**Assignment:** Below are the records; count how many of their lines contain the word "Inductive" and give that number only.

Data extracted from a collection

# # # # #

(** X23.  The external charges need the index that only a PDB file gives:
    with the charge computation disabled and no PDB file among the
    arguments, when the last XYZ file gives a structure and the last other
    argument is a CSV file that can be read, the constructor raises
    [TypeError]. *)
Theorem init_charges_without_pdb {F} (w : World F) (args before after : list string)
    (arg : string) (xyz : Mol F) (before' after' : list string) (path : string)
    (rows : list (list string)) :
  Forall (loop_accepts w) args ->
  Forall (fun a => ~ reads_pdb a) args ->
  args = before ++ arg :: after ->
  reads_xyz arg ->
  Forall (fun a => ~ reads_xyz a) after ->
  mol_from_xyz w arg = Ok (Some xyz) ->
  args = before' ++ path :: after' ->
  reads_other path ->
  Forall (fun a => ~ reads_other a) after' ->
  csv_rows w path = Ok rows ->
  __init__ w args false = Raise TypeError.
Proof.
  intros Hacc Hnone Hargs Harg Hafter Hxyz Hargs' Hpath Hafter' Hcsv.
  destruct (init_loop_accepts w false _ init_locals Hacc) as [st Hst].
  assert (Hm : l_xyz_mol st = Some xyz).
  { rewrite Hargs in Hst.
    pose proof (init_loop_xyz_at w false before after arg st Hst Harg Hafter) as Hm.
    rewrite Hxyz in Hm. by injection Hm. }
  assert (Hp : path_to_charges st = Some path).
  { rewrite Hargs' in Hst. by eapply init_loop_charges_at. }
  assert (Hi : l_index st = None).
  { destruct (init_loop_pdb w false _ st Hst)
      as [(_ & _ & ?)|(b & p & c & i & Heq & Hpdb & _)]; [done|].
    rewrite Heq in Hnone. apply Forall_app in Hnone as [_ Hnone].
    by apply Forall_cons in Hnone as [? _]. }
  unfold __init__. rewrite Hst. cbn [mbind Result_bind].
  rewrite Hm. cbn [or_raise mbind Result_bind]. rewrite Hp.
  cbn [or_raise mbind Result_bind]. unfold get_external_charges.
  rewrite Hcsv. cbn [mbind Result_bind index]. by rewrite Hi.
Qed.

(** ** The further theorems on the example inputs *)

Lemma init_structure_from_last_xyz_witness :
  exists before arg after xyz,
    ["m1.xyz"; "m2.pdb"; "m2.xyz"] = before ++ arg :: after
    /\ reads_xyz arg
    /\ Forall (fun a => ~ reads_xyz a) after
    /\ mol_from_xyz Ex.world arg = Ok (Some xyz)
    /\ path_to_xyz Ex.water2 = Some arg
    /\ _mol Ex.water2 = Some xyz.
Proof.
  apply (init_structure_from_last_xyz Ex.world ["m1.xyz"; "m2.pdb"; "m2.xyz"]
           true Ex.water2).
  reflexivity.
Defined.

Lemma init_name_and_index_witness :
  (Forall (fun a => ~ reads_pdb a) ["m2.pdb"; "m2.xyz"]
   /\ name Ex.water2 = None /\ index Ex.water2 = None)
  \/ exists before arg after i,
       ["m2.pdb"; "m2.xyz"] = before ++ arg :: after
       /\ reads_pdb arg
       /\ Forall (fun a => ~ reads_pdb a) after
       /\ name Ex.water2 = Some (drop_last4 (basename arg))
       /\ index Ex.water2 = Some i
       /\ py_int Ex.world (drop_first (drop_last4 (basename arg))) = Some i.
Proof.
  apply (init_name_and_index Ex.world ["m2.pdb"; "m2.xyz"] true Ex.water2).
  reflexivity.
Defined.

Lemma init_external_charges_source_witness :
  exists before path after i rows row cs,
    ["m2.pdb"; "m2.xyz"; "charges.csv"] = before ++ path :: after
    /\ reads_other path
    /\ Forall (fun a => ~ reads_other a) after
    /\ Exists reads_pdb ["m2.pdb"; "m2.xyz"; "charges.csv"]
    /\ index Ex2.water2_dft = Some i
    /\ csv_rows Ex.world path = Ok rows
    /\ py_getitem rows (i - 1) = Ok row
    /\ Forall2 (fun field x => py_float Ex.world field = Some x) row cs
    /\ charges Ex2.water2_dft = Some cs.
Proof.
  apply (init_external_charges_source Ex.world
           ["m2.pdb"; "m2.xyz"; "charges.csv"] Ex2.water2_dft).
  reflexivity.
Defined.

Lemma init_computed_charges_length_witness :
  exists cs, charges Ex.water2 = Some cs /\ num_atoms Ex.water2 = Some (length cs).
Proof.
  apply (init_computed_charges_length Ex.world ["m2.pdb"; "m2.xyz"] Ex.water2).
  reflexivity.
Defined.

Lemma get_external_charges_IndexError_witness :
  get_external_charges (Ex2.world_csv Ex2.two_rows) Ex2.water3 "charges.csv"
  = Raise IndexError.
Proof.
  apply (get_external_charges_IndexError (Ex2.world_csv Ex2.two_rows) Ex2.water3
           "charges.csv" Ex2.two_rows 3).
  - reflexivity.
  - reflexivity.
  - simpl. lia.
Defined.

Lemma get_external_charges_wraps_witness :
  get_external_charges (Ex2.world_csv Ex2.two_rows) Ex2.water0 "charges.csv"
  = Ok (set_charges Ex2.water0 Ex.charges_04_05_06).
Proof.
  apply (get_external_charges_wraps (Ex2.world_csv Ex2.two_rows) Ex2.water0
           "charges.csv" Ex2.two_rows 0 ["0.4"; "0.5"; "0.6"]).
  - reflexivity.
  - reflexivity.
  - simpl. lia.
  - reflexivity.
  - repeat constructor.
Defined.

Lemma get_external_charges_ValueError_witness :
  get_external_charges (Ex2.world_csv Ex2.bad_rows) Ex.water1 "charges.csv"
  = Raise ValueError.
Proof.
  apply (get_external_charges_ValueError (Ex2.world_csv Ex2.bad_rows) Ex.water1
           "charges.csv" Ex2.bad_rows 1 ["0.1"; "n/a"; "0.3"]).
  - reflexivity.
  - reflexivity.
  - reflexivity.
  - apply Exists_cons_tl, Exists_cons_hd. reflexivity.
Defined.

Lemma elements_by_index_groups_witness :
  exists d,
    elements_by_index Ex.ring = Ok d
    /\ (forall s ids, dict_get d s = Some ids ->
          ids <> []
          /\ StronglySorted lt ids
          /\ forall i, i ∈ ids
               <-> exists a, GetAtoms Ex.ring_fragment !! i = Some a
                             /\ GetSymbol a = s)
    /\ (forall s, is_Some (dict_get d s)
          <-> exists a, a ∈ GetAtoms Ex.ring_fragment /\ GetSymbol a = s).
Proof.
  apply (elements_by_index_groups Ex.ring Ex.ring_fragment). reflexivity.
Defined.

# # # # #

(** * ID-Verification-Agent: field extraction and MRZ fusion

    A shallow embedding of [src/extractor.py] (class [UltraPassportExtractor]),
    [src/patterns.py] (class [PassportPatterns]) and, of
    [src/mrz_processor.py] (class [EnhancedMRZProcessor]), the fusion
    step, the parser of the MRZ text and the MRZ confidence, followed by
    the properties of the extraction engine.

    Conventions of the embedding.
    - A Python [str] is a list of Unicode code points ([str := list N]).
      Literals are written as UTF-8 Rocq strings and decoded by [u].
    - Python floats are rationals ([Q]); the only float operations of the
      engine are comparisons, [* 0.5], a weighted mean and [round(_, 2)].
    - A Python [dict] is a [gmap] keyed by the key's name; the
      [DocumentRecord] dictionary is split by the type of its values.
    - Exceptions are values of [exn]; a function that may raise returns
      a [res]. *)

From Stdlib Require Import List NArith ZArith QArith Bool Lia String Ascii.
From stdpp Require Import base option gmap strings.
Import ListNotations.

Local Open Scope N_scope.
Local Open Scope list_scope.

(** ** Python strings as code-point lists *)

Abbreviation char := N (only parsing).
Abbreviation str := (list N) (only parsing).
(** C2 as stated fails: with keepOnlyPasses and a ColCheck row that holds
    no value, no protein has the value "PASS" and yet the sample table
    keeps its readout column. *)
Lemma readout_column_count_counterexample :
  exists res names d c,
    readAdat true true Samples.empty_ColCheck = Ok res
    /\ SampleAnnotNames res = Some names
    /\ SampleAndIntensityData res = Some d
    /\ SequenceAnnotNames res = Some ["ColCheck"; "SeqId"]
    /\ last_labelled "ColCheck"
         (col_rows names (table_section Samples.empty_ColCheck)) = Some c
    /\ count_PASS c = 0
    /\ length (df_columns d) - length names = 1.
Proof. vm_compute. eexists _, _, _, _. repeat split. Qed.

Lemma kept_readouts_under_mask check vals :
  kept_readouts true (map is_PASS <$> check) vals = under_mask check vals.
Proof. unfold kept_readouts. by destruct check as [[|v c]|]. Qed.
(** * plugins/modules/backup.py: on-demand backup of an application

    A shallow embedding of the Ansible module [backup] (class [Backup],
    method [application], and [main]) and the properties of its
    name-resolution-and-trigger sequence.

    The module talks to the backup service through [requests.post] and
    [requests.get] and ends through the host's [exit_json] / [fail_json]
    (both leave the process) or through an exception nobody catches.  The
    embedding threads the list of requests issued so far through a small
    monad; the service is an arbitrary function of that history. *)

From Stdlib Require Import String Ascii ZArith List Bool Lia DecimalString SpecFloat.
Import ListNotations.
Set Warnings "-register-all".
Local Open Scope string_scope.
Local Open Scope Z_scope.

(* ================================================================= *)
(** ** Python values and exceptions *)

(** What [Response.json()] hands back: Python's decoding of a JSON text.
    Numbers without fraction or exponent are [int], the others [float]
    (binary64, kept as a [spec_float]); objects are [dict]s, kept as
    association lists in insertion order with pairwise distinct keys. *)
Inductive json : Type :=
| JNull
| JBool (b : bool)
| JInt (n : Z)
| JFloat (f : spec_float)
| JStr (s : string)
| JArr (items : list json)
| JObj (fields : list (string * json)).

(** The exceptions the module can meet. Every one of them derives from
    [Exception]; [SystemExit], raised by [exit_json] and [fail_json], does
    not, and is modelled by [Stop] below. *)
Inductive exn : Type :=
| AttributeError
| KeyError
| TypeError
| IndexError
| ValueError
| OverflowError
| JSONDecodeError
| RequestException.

# # # # #

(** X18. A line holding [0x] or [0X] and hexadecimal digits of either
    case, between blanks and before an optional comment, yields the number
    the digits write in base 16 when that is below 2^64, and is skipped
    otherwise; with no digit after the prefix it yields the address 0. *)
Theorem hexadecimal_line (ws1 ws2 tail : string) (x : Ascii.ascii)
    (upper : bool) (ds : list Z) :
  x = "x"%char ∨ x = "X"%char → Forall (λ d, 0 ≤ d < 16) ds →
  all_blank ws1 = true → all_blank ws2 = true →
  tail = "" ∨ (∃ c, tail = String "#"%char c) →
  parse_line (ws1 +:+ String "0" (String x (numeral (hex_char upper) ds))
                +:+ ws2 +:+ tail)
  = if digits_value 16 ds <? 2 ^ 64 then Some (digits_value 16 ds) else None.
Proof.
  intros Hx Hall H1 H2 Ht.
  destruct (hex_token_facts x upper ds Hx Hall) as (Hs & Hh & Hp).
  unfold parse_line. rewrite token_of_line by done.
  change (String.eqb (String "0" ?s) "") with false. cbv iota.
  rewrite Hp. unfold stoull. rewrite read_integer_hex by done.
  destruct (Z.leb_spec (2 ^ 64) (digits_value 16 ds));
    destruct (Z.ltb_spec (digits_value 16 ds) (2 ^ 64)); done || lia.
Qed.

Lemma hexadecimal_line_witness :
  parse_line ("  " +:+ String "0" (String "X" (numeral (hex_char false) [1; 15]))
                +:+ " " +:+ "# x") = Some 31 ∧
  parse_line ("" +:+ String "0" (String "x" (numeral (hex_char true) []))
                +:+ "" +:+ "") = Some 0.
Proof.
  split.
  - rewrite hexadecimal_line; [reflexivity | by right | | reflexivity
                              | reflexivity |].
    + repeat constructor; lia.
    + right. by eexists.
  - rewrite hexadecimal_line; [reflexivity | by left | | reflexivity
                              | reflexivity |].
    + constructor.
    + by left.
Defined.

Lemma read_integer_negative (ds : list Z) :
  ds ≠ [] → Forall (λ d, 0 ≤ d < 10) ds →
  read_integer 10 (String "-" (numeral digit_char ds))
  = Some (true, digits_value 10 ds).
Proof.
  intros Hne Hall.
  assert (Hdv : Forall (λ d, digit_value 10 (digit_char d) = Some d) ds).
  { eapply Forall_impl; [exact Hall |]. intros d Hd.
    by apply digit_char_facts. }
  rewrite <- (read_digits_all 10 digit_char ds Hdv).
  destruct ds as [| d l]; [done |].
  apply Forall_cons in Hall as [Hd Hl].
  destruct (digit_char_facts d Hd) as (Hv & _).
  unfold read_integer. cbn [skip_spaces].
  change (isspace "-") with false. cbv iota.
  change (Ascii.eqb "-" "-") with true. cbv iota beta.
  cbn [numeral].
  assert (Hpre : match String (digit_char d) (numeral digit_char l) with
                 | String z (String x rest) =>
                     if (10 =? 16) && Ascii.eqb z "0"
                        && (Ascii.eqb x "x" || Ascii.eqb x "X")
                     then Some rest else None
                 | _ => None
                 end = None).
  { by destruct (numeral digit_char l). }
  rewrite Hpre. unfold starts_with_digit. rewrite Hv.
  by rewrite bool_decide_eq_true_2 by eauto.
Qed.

# # # # #

**Response to the exercise:** 2